3. Die „Werkzeugkiste" verändert sich, je reicher man wird
Stellen Sie sich Automatisierungstechnologie als eine Werkzeugkiste vor.
- In Ländern mit niedrigem Einkommen: Die Werkzeugkiste ist hauptsächlich mit einfachen, regelbasierten Werkzeugen gefüllt (wie ein einfacher Taschenrechner oder ein Förderband). Diese Werkzeuge eignen sich hervorragend für den Ersatz von Routineaufgaben, benötigen aber keine „KI", um zu funktionieren. Über die Hälfte der automatisierbaren Arbeit hier nutzt diese einfacheren Werkzeuge.
- In Ländern mit hohem Einkommen: Die Werkzeugkiste ist mit komplexen, intelligenten Werkzeugen gefüllt (wie fortschrittliche KI, prädiktive Planung und komplexe Datenanalyse). Während einfache Werkzeuge immer noch vorhanden sind, machen die „intelligenten" Werkzeuge einen größeren Anteil der Arbeit aus.

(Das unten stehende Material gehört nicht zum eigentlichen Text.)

(* ===== verification/Dial.v ===== *)
(** The dialling of the upstream pool (stratum-proxy/src/upstream.rs): the connection of a
    session, direct or through the proxy, the TLS handshake with or without a pinned
    certificate, and the loop that makes one session after another.

    Sockets, SOCKS and TLS are libraries: their calls are parameters, and of the handshake it
    is used that it asks the verifier the code gives it.  What passes over a connection is
    the subject of [Upstream]. *)
From Stdlib Require Import Ascii.
From S2P Require Import Prelude Text Floats Hex Json Metrics Jobs Session Upstream PoolConfig Start.
Import Upstream PoolConfig.

Module Dial.

(** [ServerCertVerifier]: the check of the leaf certificate, and of the signature that shows
    that the peer has its key. *)
Record Verifier : Type := {
  verify_cert : list Z -> anyhow unit;
  verify_signature : list Z -> list Z -> list Z -> anyhow unit;
}.

Class Net (W C : Type) := {
  sha256 : list Z -> list Z;
  socks5_connect : string -> string -> W -> anyhow C * W;
  tcp_connect : string -> Z -> W -> anyhow C * W;
  server_name : string -> bool;
  tls_connect : Verifier -> string -> C -> W -> anyhow C * W;
  (** what arrives on a connection and is submitted over it, and which writes succeed *)
  traffic : C -> W -> list Upstream.input * W;
  write_ok : C -> list Session.Request -> Session.Request -> bool;
  json_from_str : string -> option Json.Value;
  now_ms : W -> Z;
  instant : W -> Z;
  random : W -> F.f64 * W;
  sleep_ms : Z -> W -> W;
}.

(** How a connection was made. *)
Inductive dialled : Type := ViaProxy (proxy_addr target : string) | Straight (host : string) (port : Z).

(** [trim_start_matches]: every repetition of a prefix. *)
Fixpoint trim_start_matches (fuel : nat) (pat s : string) : string :=
  match fuel with
  | O => s
  | S fuel => match strip_prefix pat s with Some s' => trim_start_matches fuel pat s' | None => s end
  end.

Definition proxy_addr (proxy_url : string) : string :=
  let s := trim_start_matches (String.length proxy_url) "socks5h://" proxy_url in
  trim_start_matches (String.length s) "socks5://" s.

Section Dial.
Context {W C : Type} `{Net W C} `{Hx : Hex}.

Definition AcceptAnyVerifier : Verifier := {| verify_cert := fun _ => Ok tt; verify_signature := fun _ _ _ => Ok tt |}.
Definition PinnedVerifier (pin : list Z) : Verifier :=
  {| verify_cert := verify_server_cert sha256 pin; verify_signature := fun _ _ _ => Ok tt |}.

Definition tls_connector (cfg : UpstreamConfig) : anyhow Verifier :=
  match up_tls_pin_sha256 cfg with
  | Some pin_hex => match parse_fingerprint pin_hex with
                    | Ok pin => Ok (PinnedVerifier pin)
                    | Err _ => Err "tls_pin_sha256 not a 32-byte hex"
                    end
  | None => Ok AcceptAnyVerifier
  end.

Definition target (e : Endpoint) : string := host e +:+ ":" +:+ Text.show (port e).

Definition dial_of (cfg : UpstreamConfig) (e : Endpoint) : dialled :=
  match up_socks5h_proxy cfg with
  | Some proxy_url => ViaProxy (proxy_addr proxy_url) (target e)
  | None => Straight (host e) (port e)
  end.

Definition connect (d : dialled) (w : W) : anyhow C * W :=
  match d with
  | ViaProxy a t => match socks5_connect a t w with (Ok c, w) => (Ok c, w) | (Err _, w) => (Err "SOCKS5h dial", w) end
  | Straight h p => match tcp_connect h p w with (Ok c, w) => (Ok c, w) | (Err _, w) => (Err "direct TCP connect", w) end
  end.

Definition secure (cfg : UpstreamConfig) (e : Endpoint) (c : C) (w : W) : anyhow C * W :=
  if use_tls e then
    match tls_connector cfg with
    | Err x => (Err x, w)
    | Ok v =>
        if negb (server_name (host e)) then (Err "bad TLS server name", w)
        else match tls_connect v (host e) c w with (Ok c, w) => (Ok c, w) | (Err _, w) => (Err "TLS handshake", w) end
    end
  else (Ok c, w).

(** What the session dialled, and the connection it talked over, if it came to that. *)
Record attempt : Type := { dial : dialled; talked : option C; said : list Session.Request }.

Definition try_session (cfg : UpstreamConfig) (s : UState) (w : W) : anyhow unit * UState * W * list attempt :=
  match parse_endpoint (up_url cfg) with
  | Err x => (Err x, s, w, [])
  | Ok e =>
      let d := dial_of cfg e in
      match connect d w with
      | (Err x, w) => (Err x, s, w, [{| dial := d; talked := None; said := [] |}])
      | (Ok c, w) =>
          match secure cfg e c w with
          | (Err x, w) => (Err x, s, w, [{| dial := d; talked := None; said := [] |}])
          | (Ok c, w) =>
              let '(es, w) := traffic c w in
              let '(r, s') := run_session_io json_from_str (write_ok c) (up_user cfg) (up_password cfg) es s in
              (r, s', w, [{| dial := d; talked := Some c; said := drop (length (up_sent s)) (up_sent s') |}])
          end
      end
  end.

(** [run_loop]: sessions, and the delay after each. *)
Fixpoint run_loop (n : nat) (cfg : UpstreamConfig) (s : UState) (w : W) : UState * W * list attempt :=
  match n with
  | O => (s, w, [])
  | S n =>
      let session_start := instant w in
      let '(_, s, w, a) := try_session cfg s w in
      let '(r, w) := random w in
      let '(delay, m) := run_loop_turn r (now_ms w) (instant w - session_start) (up_metrics s) in
      let '(s, w, a') := run_loop n cfg (set_metrics m s) (sleep_ms delay w) in
      (s, w, a ++ a')
  end.

End Dial.

(** The handshake completes on a certificate and a signature its verifier accepts. *)
Class NetLaws (W C : Type) `{Net W C} := {
  presented : C -> list Z;
  nl_handshake : forall v name c w c' w', tls_connect v name c w = (Ok c', w') ->
    verify_cert v (presented c') = Ok tt /\ exists message signature, verify_signature v message (presented c') signature = Ok tt;
}.

Section Confined.
Context {W C : Type} `{NetLaws W C} `{Hx : Hex}.

(** What is written only grows. *)
Lemma on_message_sent now ms v s s' : on_message now ms v s = Ok s' -> up_sent s' = up_sent s.
Proof.
  unfold on_message, on_login_reply, on_submit_reply, publish_job. intros E. repeat case_match; simplify_eq; try done; simpl; repeat case_match; done.
Qed.

Lemma session_sent f g es s r s' : session_events f g es s = (r, s') -> exists rest, up_sent s' = up_sent s ++ rest.
Proof.
  revert s. induction es as [|e es IH]; intros s E; simpl in E; [simplify_eq; exists []; by rewrite app_nil_r|].
  destruct (on_event f g e s) as [s1|] eqn:E1; [|simplify_eq; exists []; by rewrite app_nil_r].
  apply IH in E as [rest ->]. destruct e as [n m l| |u]; simpl in E1; [|done|].
  - exists rest. destruct (String.eqb l ""); [done|]. destruct (f (Text.trim l)) as [v|]; [|by simplify_eq]. by rewrite (on_message_sent _ _ _ _ _ E1).
  - unfold write_req in E1. case_match; simplify_eq. simpl. rewrite <- app_assoc. by eexists.
Qed.

Lemma session_said f g user password es s r s' :
  run_session_io f g user password es s = (r, s') ->
  drop (length (up_sent s)) (up_sent s') = [] \/
  exists rest, drop (length (up_sent s)) (up_sent s') = login_request user password :: rest.
Proof.
  unfold run_session_io, write_req. destruct (g _ _); [|intros [= _ <-]; left; by rewrite drop_all].
  intros [rest E]%session_sent. simpl in E. rewrite E, <- app_assoc, drop_app_length. right. by exists rest.
Qed.

(** An attempt that keeps to the configuration: dialled as configured; nothing is said
    before the connection is up, and then the login first; over TLS with a pin, only to a
    peer that shows the pinned certificate. *)
Definition confined (cfg : UpstreamConfig) (a : attempt (C := C)) : Prop :=
  exists e, parse_endpoint (up_url cfg) = Ok e /\ dial a = dial_of cfg e /\
    (said a = [] \/ exists rest, said a = login_request (up_user cfg) (up_password cfg) :: rest) /\
    match talked a with
    | None => said a = []
    | Some c => forall pin_hex, use_tls e = true -> up_tls_pin_sha256 cfg = Some pin_hex ->
                  parse_fingerprint pin_hex = Ok (sha256 (presented c))
    end.

Lemma secure_pinned cfg e c w c' w' pin_hex :
  secure cfg e c w = (Ok c', w') -> use_tls e = true -> up_tls_pin_sha256 cfg = Some pin_hex ->
  parse_fingerprint pin_hex = Ok (sha256 (presented c')).
Proof.
  unfold secure, tls_connector. intros E Ht Hp. revert E. rewrite Ht, Hp. destruct (parse_fingerprint pin_hex) as [pin|]; [|done].
  destruct (server_name (host e)); simpl; [|done]. destruct (tls_connect _ _ c w) as [[c1|] w1] eqn:E; [|done]. intros [= <- <-].
  apply nl_handshake in E as [E _]. simpl in E. unfold verify_server_cert in E. case_decide; [by subst|done].
Qed.

Lemma try_session_confined cfg s w r s' w' l : try_session cfg s w = (r, s', w', l) -> Forall (confined cfg) l.
Proof.
  unfold try_session. destruct (parse_endpoint (up_url cfg)) as [e|] eqn:Ee; [|by intros [= _ _ _ <-]].
  assert (Hnone : Forall (confined cfg) [{| dial := dial_of cfg e; talked := None; said := [] |}]).
  { constructor; [|done]. exists e. simpl. auto. }
  destruct (connect _ w) as [[c|] w1]; [|by intros [= _ _ _ <-]].
  destruct (secure cfg e c w1) as [[c'|] w2] eqn:Es; [|by intros [= _ _ _ <-]].
  destruct (traffic c' w2) as [es w3]. destruct (run_session_io _ _ _ _ es s) as [r1 s1] eqn:Er. intros [= _ <- _ <-].
  constructor; [|done]. exists e. simpl. split_and!; [done|done|by eapply session_said|]. intros pin_hex. by eapply secure_pinned.
Qed.

Lemma run_loop_confined n cfg s w : Forall (confined cfg) (run_loop n cfg s w).2.
Proof.
  revert s w. induction n as [|n IH]; intros s w; [constructor|]. cbn [run_loop].
  destruct (try_session cfg s w) as [[[r s1] w1] l] eqn:E. destruct (random w1) as [x w2].
  destruct (run_loop_turn _ _ _ _) as [delay m]. specialize (IH (set_metrics m s1) (sleep_ms delay w2)).
  destruct (run_loop n cfg (set_metrics m s1) (sleep_ms delay w2)) as [[s3 w3] l']. simpl in *.
  apply Forall_app. split; [by eapply try_session_confined|done].
Qed.

(** C35: the upstream connection keeps to its configuration.  With Tor on and not bypassed,
    the client that the start of the pool makes never dials but through a proxy, and gives
    it the name of the pool; nothing is said before the connection stands, and then the
    login comes first; and with a pin and TLS nothing is said but to a peer that shows the
    certificate of the pin.  This holds over any number of reconnections, whatever the
    network does. *)
Theorem upstream_confined n (c : Config) s w :
  tor_enabled (tor c) = true -> up_direct (upstream c) = false ->
  let cfg := upstream (Start.egress c) in
  Forall (fun a => confined cfg a /\
    exists p e, dial a = ViaProxy (proxy_addr p) (target e) /\ up_socks5h_proxy cfg = Some p /\
      (up_socks5h_proxy (upstream c) = Some p \/ p = tor_socks5h (tor c))) (run_loop n cfg s w).2.
Proof.
  intros Ht Hd cfg. eapply Forall_impl; [apply run_loop_confined|]. intros a Ha. split; [done|].
  destruct Ha as (e & _ & -> & _). unfold dial_of.
  assert (exists p, up_socks5h_proxy cfg = Some p /\ (up_socks5h_proxy (upstream c) = Some p \/ p = tor_socks5h (tor c))) as (p & -> & Hp).
  { unfold cfg, Start.egress. rewrite Ht, Hd. simpl. case_bool_decide as E; simpl; [by eauto|].
    destruct (up_socks5h_proxy (upstream c)); [by eauto|done]. }
  by exists p, e.
Qed.

End Confined.

(** ** Concrete inputs *)

Module Demo.

(** A connection is the certificate its peer shows.  The peer signs nothing, and the
    handshake goes by what the verifier says of that. *)
#[export] Instance net : Net nat (list Z) := {
  sha256 b := take 32 (b ++ replicate 32 0);
  socks5_connect _ _ w := (if (w =? 0)%nat then Err "down"%string else Ok [7], S w);
  tcp_connect _ _ w := (Ok [8], w);
  server_name _ := true;
  tls_connect v _ c w :=
    (match verify_cert v c, verify_signature v [1] c [] with Ok _, Ok _ => Ok c | _, _ => Err "alert"%string end, w);
  traffic _ w := ([Upstream.Forward demo_share], w);
  write_ok _ _ _ := true;
  json_from_str _ := None;
  now_ms w := Z.of_nat w;
  instant w := Z.of_nat w;
  random w := (F.of_Z 0, w);
  sleep_ms _ w := w;
}.
#[export] Instance net_laws : NetLaws nat (list Z).
Proof.
  refine {| presented := id |}. intros v name c w c' w' E. simpl in E.
  destruct (verify_cert v c) as [[]|] eqn:E1; [|done]. destruct (verify_signature v [1] c []) as [[]|] eqn:E2; [|done].
  simplify_eq. split; [done|eauto].
Defined.
#[export] Existing Instance text_hex.

Definition on_tor (c : Config) : Config := {|
  stratum := stratum c; pps := pps c; redis := redis c; l2 := l2 c; monero := monero c; operator_api := operator_api c;
  upstream := {| up_url := up_url (upstream c); up_user := up_user (upstream c); up_password := up_password (upstream c);
    up_keepalive_secs := up_keepalive_secs (upstream c); up_socks5h_proxy := None;
    up_tls_pin_sha256 := Some (Text.hex_encode (sha256 [7])); up_login_address_network := None; up_direct := false |};
  randomx := randomx c; tor := {| tor_enabled := true; tor_socks5h := default_tor_socks; tor_hidden_service_dir := default_hidden_service_dir |};
  hashvault := hashvault c; single_active := single_active c; fee_swap := fee_swap c;
  reveal_wallet_address_once := reveal_wallet_address_once c; reveal_wallet_pubkey := reveal_wallet_pubkey c;
  self_fund := self_fund c; endpoint_registry := endpoint_registry c; oracle := oracle c |}.

Definition cfg : Config := on_tor PoolConfig.Demo.cfg.
Definition attempts : list (attempt (C := list Z)) := (run_loop 2 (upstream (Start.egress cfg)) demo_state 0%nat).2.

(** The second attempt connects; whoever shows the pinned certificate is given the login,
    without having to show that it has the key. *)
Example certificate_without_its_key :
  (fun a => (dial a, talked a, length (said a))) <$> attempts
  = [(ViaProxy "127.0.0.1:9050" "pool.hashvault.pro:443", None, 0%nat);
     (ViaProxy "127.0.0.1:9050" "pool.hashvault.pro:443", Some [7], 2%nat)].
Proof. vm_compute. reflexivity. Qed.

End Demo.

Import Demo.

Lemma upstream_confined_witness :
  length Demo.attempts = 2%nat /\
  Forall (fun a => confined (upstream (Start.egress Demo.cfg)) a /\
    exists p e, dial a = ViaProxy (proxy_addr p) (target e) /\ up_socks5h_proxy (upstream (Start.egress Demo.cfg)) = Some p /\
      (up_socks5h_proxy (upstream Demo.cfg) = Some p \/ p = tor_socks5h (tor Demo.cfg))) Demo.attempts.
Proof.
  split; [vm_compute; reflexivity|]. exact (upstream_confined 2 Demo.cfg demo_state 0%nat eq_refl eq_refl).
Defined.

End Dial.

- Die KI-Wendung: KI ist wie das „Gehirn" innerhalb der Werkzeugkiste. In ärmeren Ländern wird KI hauptsächlich eingesetzt, um Arbeiter zu ersetzen (z. B. eine KI, die Post automatisch sortiert). In reicheren Ländern wird KI häufiger eingesetzt, um Arbeiter zu unterstützen (z. B. eine KI, die die beste Route für einen Lieferfahrer vorschlägt).

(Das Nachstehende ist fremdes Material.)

(* ===== verification/StratumTls.v ===== *)
(** The certificate of the stratum listener (mining-pool/src/stratum_tls.rs): a self-signed
    certificate over the key derived in the enclave, and the fingerprint that miners pin.

    The certificate library and the TLS server are parameters; making a certificate may draw
    on the world [W] (a clock, a random source), and that it does not for an Ed25519 key is
    the named hypothesis [deterministic]. *)
From S2P Require Import Prelude Text Hex Upstream PoolConfig Dial.
Import Upstream PoolConfig.

Module StratumTls.

Definition PREFIX : list Z := [0x30; 0x2e; 0x02; 0x01; 0x00; 0x30; 0x05; 0x06; 0x03; 0x2b; 0x65; 0x70; 0x04; 0x22; 0x04; 0x20].

Definition ed25519_pkcs8 (seed32 : list Z) : list Z := PREFIX ++ seed32.

(** [rcgen::CertificateParams]: the fields the code sets, and the others as the library
    leaves them. *)
Record CertificateParams (X : Type) : Type := {
  not_before : Z * Z * Z;
  not_after : Z * Z * Z;
  serial_number : option Z;
  distinguished_name : list (string * string);
  others : X;
}.
Arguments not_before {X} _.
Arguments not_after {X} _.
Arguments serial_number {X} _.
Arguments distinguished_name {X} _.
Arguments others {X} _.

Class Library (W K X A : Type) := {
  from_pkcs8 : list Z -> anyhow K;
  params_new : list string -> W -> anyhow (CertificateParams X) * W;
  self_signed : CertificateParams X -> K -> W -> anyhow (list Z) * W;
  digest : list Z -> list Z;
  with_single_cert : list (list Z) -> list Z -> anyhow A;
}.

Record StratumTls (A : Type) : Type := { acceptor : A; fingerprint_sha256_hex : string }.
Arguments acceptor {A} _.
Arguments fingerprint_sha256_hex {A} _.

(** A character whose byte is not in the text is not one of its characters. *)
Lemma chars_no a s :
  Forall (fun c => c <> a) (String.list_ascii_of_string s) -> Forall (fun ch => ch <> String a EmptyString) (Text.chars s).
Proof.
  induction s as [|c s IH]; simpl; [done|]. intros [Hc Hs]%Forall_cons_1. specialize (IH Hs).
  destruct (Text.chars s) as [|g gs]; [constructor; [congruence|done]|]. destruct (Text.continues g); [|constructor; [congruence|done]].
  constructor; [congruence|]. by apply Forall_cons_1 in IH as [_ IH].
Qed.

(** Hexadecimal text is its own clean form: no white space, no colons. *)
Lemma clean_hex b : Forall is_u8 b -> clean (Text.hex_encode b) = Text.hex_encode b.
Proof.
  intros Hb. pose proof (Text.hex_encode_alphabet b Hb) as Hf.
  destruct (Text.chars_plain (Text.hex_encode b)) as (Hw & Hcat & _); [eapply Forall_impl; [exact Hf|]; apply Text.hex_digit_plain|].
  assert (Hno : Forall (fun ch => ch <> ":"%string) (Text.chars (Text.hex_encode b))).
  { apply chars_no. eapply Forall_impl; [exact Hf|]. by intros c Hc ->. }
  unfold clean. rewrite List.forallb_filter_id; [done|]. apply forallb_forall. intros ch Hin%list_elem_of_In.
  rewrite Forall_forall in Hw, Hno. rewrite (Hw _ Hin). simpl. apply negb_true_iff, String.eqb_neq. auto.
Qed.

Section Build.
Context {W K X A : Type} `{Library W K X A}.

Definition fixed (p : CertificateParams X) : CertificateParams X :=
  {| not_before := (2000, 1, 1); not_after := (4096, 1, 1); serial_number := Some 1;
     distinguished_name := [("CommonName", "mining-pool")]%string; others := others p |}.

Definition build (seed32 : list Z) (w : W) : anyhow (StratumTls A) * W :=
  let pkcs8 := ed25519_pkcs8 seed32 in
  match from_pkcs8 pkcs8 with
  | Err e => (Err e, w)
  | Ok key =>
      match params_new ["mining-pool"%string] w with
      | (Err e, w) => (Err e, w)
      | (Ok params, w) =>
          match self_signed (fixed params) key w with
          | (Err e, w) => (Err e, w)
          | (Ok cert_der, w) =>
              match with_single_cert [cert_der] pkcs8 with
              | Err e => (Err e, w)
              | Ok cfg => (Ok {| acceptor := cfg; fingerprint_sha256_hex := Text.hex_encode (digest cert_der) |}, w)
              end
          end
      end
  end.

(** Of the library: the fields the code does not set do not depend on the time or on the
    random source, and neither does a certificate with everything set (Ed25519 signs
    deterministically, RFC 8032). *)
Record deterministic : Prop := {
  params_fixed : forall names w w' p p', (params_new names w).1 = Ok p -> (params_new names w').1 = Ok p' -> others p = others p';
  signed_fixed : forall p k w w', (self_signed p k w).1 = (self_signed p k w').1;
}.

(** What a build that succeeds comes from. *)
Lemma build_inv seed w t w' :
  build seed w = (Ok t, w') ->
  exists k p w1 cert, from_pkcs8 (ed25519_pkcs8 seed) = Ok k /\ params_new ["mining-pool"%string] w = (Ok p, w1) /\
    (self_signed (fixed p) k w1).1 = Ok cert /\ with_single_cert [cert] (ed25519_pkcs8 seed) = Ok (acceptor t) /\
    fingerprint_sha256_hex t = Text.hex_encode (digest cert).
Proof.
  unfold build. destruct (from_pkcs8 _) as [k|]; [|done]. destruct (params_new _ w) as [[p|] w1] eqn:Ep; [|done].
  destruct (self_signed _ k w1) as [[cert|] w2] eqn:Es; [|done]. destruct (with_single_cert _ _) as [cfg|] eqn:Ec; [|done].
  intros E. injection E as <- <-. exists k, p, w1, cert. by rewrite Es.
Qed.

(** Two deploys of the pool, at whatever times, serve with one configuration and publish one
    fingerprint. *)
Lemma same_fingerprint seed w1 t1 w1' w2 t2 w2' :
  deterministic -> build seed w1 = (Ok t1, w1') -> build seed w2 = (Ok t2, w2') -> t1 = t2.
Proof.
  intros [Hp Hs] (k & p & v & cert & Ek & Ep & Es & Ec & Ef)%build_inv (k' & p' & v' & cert' & Ek' & Ep' & Es' & Ec' & Ef')%build_inv.
  assert (Hf : fixed p = fixed p').
  { unfold fixed. f_equal. eapply Hp; [by rewrite Ep|by rewrite Ep']. }
  rewrite Ek in Ek'. injection Ek' as <-. rewrite <- Hf, <- (Hs _ _ v v'), Es in Es'. injection Es' as <-.
  destruct t1, t2; simpl in *. congruence.
Qed.

(** A miner, or a pool behind this one, that pins the published fingerprint accepts the
    certificate the listener shows, and only certificates of the same hash. *)
Lemma fingerprint_pins {D} `{Hx : Hex} (HL : HexLaws Hx) `{N : Dial.Net W D} (cfg : UpstreamConfig) seed w t w' :
  (forall b, @Dial.sha256 W D N b = digest b /\ Forall is_u8 (digest b) /\ length (digest b) = 32%nat) ->
  build seed w = (Ok t, w') -> up_tls_pin_sha256 cfg = Some (fingerprint_sha256_hex t) ->
  exists cert v, with_single_cert [cert] (ed25519_pkcs8 seed) = Ok (acceptor t) /\ Dial.tls_connector cfg = Ok v /\
    forall shown, Dial.verify_cert v shown = Ok tt <-> digest shown = digest cert.
Proof.
  intros Hd (k & p & v & cert & _ & _ & _ & Ec & Ef)%build_inv Hp. destruct (Hd cert) as (_ & Hb & Hl).
  exists cert, (Dial.PinnedVerifier (digest cert)). split; [done|]. split.
  - unfold Dial.tls_connector, parse_fingerprint. rewrite Hp, Ef, clean_hex, <- hl_text, hl_roundtrip, Hl by done. done.
  - intros shown. simpl. unfold verify_server_cert. rewrite (proj1 (Hd shown)). by case_decide.
Qed.

End Build.

End StratumTls.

4. Die Geschlechterlücke: Wer wird ersetzt?
Die Forscher untersuchten, ob Männer oder Frauen eher durch Maschinen ersetzt werden.
- Die Erkenntnis: Frauen scheinen unverhältnismäßig stark dem Pfad des „Ersatzes" (ersetzt zu werden) ausgesetzt zu sein. Männer sind etwas stärker dem Pfad der „Erweiterung" (ein hilfreiches Werkzeug zu erhalten) ausgesetzt.
- Warum? Dies hängt davon ab, wie man die Daten betrachtet. Betrachtet man Jobtitel (wie „Kanzleibeamter"), befinden sich Frauen oft in Rollen, die leichter zu ersetzen sind. Betrachtet man Branchen (wie „Fertigung"), sieht die Lücke anders aus. Es ist eine Erinnerung daran, dass sich die Antwort ändert, je nachdem, wie man den Kuchen schneidet.
5. Es geht nicht nur um Geld; es geht um „Bereitschaft"
Schließlich fragten die Forscher: „Was macht ein Land bereit zur Automatisierung?"
Sie stellten fest, dass Geld (BIP) zwar ein riesiger Faktor ist, aber nicht die ganze Geschichte erzählt. Die wichtigsten Zutaten für ein Land, um zu automatisieren, sind:
- Internetzugang: Ohne Verbindung kann man keine digitalen Werkzeuge nutzen.
- Bildung: Man braucht qualifizierte Menschen, um die Maschinen zu bedienen.
- Gute Regeln: Man braucht stabile Gesetze und Vorschriften, die Unternehmen erlauben, in neue Technologien zu investieren.
Das Fazit:
Dieses Papier sagt nicht nur „Roboter kommen". Es sagt: „Roboter kommen, aber sie kommen in verschiedenen Formen und Größen, je nachdem, wo Sie sind."
An einigen Orten bedeutet Automatisierung, dass eine Maschine einen Job vollständig übernimmt. An anderen bedeutet es, dass ein Arbeiter einen übermenschlich starken Assistenten erhält. Die Zukunft der Arbeit ist kein einzelner globaler Trend; es ist eine Sammlung von 124 verschiedenen Geschichten, die durch lokale Werkzeuge, Fähigkeiten und Regeln geformt werden. Der „Atlas" gibt uns die erste detaillierte Karte, um diese Geschichten korrekt zu lesen.